[Data extract]:
(* ===================================================================== *)
(** * src/scrapers/fiverr_scraper.py                                      *)
(* ===================================================================== *)

Module FiverrScraper.
Import Py BaseScraper.

Section Runtime.
(** [float(text)] on arbitrary text (signs, exponents, inf, nan, blanks) *)
Variable py_float : string -> Result PyFloat.
(** [BeautifulSoup(content, 'lxml')] *)
Variable parser : string -> Result Soup.
(** the outcome of the [k]-th GET of a URL *)
Variable server : string -> nat -> Outcome.

(** [for element in rating_elements: ...]; [rating] is the value the
    variable holds when the iteration starts *)
Fixpoint rating_loop (rating_elements : list Element) (rating : option PyFloat)
    : option PyFloat :=
  match rating_elements with
  | [] => rating
  | element :: rest =>
      let text := text_stripped element in
      if truthy text then
        match py_float (replace_char "," "." text) with
        | Return r => if le5 r then Some r else rating_loop rest (Some r)
        | Raise _ => rating_loop rest rating
        end
      else rating_loop rest rating
  end.

Definition count_pattern : Re.Pattern :=
  {| Re.group := [Re.digits]; Re.tail := [] |}.

Fixpoint review_loop (review_elements : list Element) : Result (option Z) :=
  match review_elements with
  | [] => Return None
  | element :: rest =>
      match Re.search count_pattern (replace_char "," EmptyString (text element)) with
      | Some g =>
          match int_of_digits g with
          | Some n => Return (Some n)
          | None => Raise "ValueError"
          end
      | None => review_loop rest
      end
  end.

Record Reviews : Type := { rating : option PyFloat; review_count : option Z }.

Definition _extract_fiverr_reviews (soup : Soup) : Result Reviews :=
  let rating := rating_loop (select soup ".rating-score, [data-rating], .star-rating") None in
  bind (review_loop (select soup ".reviews-count, [data-reviews], .review-count"))
    (fun review_count => Return {| rating := rating; review_count := review_count |}).

Definition of_float (f : option PyFloat) : Value :=
  match f with Some r => VFloat r | None => VNone end.

Definition of_int (n : option Z) : Value :=
  match n with Some z => VInt z | None => VNone end.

[Task details]: Begin at the top of the listing above and set down each line exactly. Stop after the line that contains "variable holds when".

[Solution to this problem]:
(* ===================================================================== *)
(** * src/scrapers/fiverr_scraper.py                                      *)
(* ===================================================================== *)

Module FiverrScraper.
Import Py BaseScraper.

Section Runtime.
(** [float(text)] on arbitrary text (signs, exponents, inf, nan, blanks) *)
Variable py_float : string -> Result PyFloat.
(** [BeautifulSoup(content, 'lxml')] *)
Variable parser : string -> Result Soup.
(** the outcome of the [k]-th GET of a URL *)
Variable server : string -> nat -> Outcome.

(** [for element in rating_elements: ...]; [rating] is the value the
    variable holds when the iteration starts *)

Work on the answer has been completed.